Perhaps it had not been the owl signal she had heard. Perhaps all her fears were for nothing, and Swallow was still far away. And yet, that creak had sounded very like Swallow ’s boom going over.
But just then, somewhere in the darkness in front of her, outside the harbour, she heard the noise of a sail coming down into a boat, and then the quick creak, creak that an oar makes when it is being used for sculling over the stern.
She was just going to call out joyfully to welcome the Swallows, when she heard a voice that was not John’s, or Susan’s, or Roger’s.
The voice said, “Jolly good idea of theirs, putting lights on the marks.”

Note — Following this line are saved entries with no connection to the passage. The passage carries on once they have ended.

(** Filling a slot adds one key to the abstract state. *)
Lemma filled_live t e o i g t' :
  table_ok t -> filled t e o i g t' ->
  let h := encode_handle (entry_kind e) g (Z.of_nat i) in
  live t !! h = None /\ live t' = <[h := (e, o)]> (live t).
Proof.
  intros Ht Hf h. pose proof (filled_ok _ _ _ _ _ _ Ht Hf) as Ht'.
  destruct (ok_handle_fields _ Ht' i _ e (filled_slot _ _ _ _ _ _ Hf) eq_refl)
    as (_ & _ & Hx & _). simpl in Hx. fold h in Hx. split.
  - destruct (live t !! h) as [[e' o']|] eqn:Hl; [|done].
    destruct (live_slot t Ht _ e' o' Hl) as (s & Hs & He' & _).
    rewrite Hx in Hs. destruct (filled_old _ _ _ _ _ _ Hf s Hs). congruence.
  - apply live_ext; [done|]. intros h' e' o'. rewrite lookup_insert_Some, live_lookup by done.
    pose proof (filled_slot _ _ _ _ _ _ Hf) as Hi.
    pose proof (filled_other _ _ _ _ _ _ Hf) as Hne. split.
    + intros [[<- [=<- <-]]|(Hneq & j & s & Hj & He' & Ho' & ->)]; [eauto 10|].
      destruct (decide (j = i)) as [->|]; [|exists j, s; by rewrite Hne].
      destruct (filled_old _ _ _ _ _ _ Hf s Hj). congruence.
    + intros (j & s & Hj & He' & Ho' & ->). destruct (decide (j = i)) as [->|Hji].
      * left. by simplify_eq/=.
      * right. rewrite Hne in Hj by done. split; [|eauto 10].
        intros Heq. apply Hji. rewrite <- Hx, Heq.
        by destruct (ok_handle_fields t Ht j s e') as (_ & _ & -> & _).
Qed.

Lemma insert_into_spec t e o :
  table_ok t -> has_room t ->
  exists t' h, insert_into t e o = Done (t', h) /\ table_ok t' /\
    live t !! h = None /\ live t' = <[h := (e, o)]> (live t) /\ fits 64 h /\ h <> 0 /\
    handle_kind h = entry_kind e /\
    (forall j s, slots t !! j = Some s ->
       exists s', slots t' !! j = Some s' /\ generation s' = generation s).
Proof.
  intros Ht Hroom. destruct (insert_into_filled t e o Ht Hroom) as (i & g & t' & Hf & Hins).
  pose proof (filled_ok _ _ _ _ _ _ Ht Hf) as Ht'.
  destruct (filled_live _ _ _ _ _ _ Ht Hf) as [Hnone Hlive].
  destruct (ok_handle_fields _ Ht' i _ e (filled_slot _ _ _ _ _ _ Hf) eq_refl)
    as (Hk & _ & _ & H64 & Hz).
  eexists t', _. split_and!; try done.
  intros j s Hj. destruct (decide (j = i)) as [->|]; [|exists s; by rewrite (filled_other _ _ _ _ _ _ Hf)].
  destruct (filled_old _ _ _ _ _ _ Hf s Hj) as [<- _]. eexists. by rewrite (filled_slot _ _ _ _ _ _ Hf).
Qed.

For one moment Titty thought of blowing the lights out. But it was too late. The boat was close in. In another second it grounded in the harbour not six yards away.
Titty crouched down on the ground behind a rock. Why had she ever gone to sleep? It was a real owl she had heard and not the signal from the Swallows. If only she had been awake she would have known. And now, left on guard, she had lighted the Amazons into the harbour, and the Swallows would come back to find the island in the hands of the enemy. Would they ever forgive her?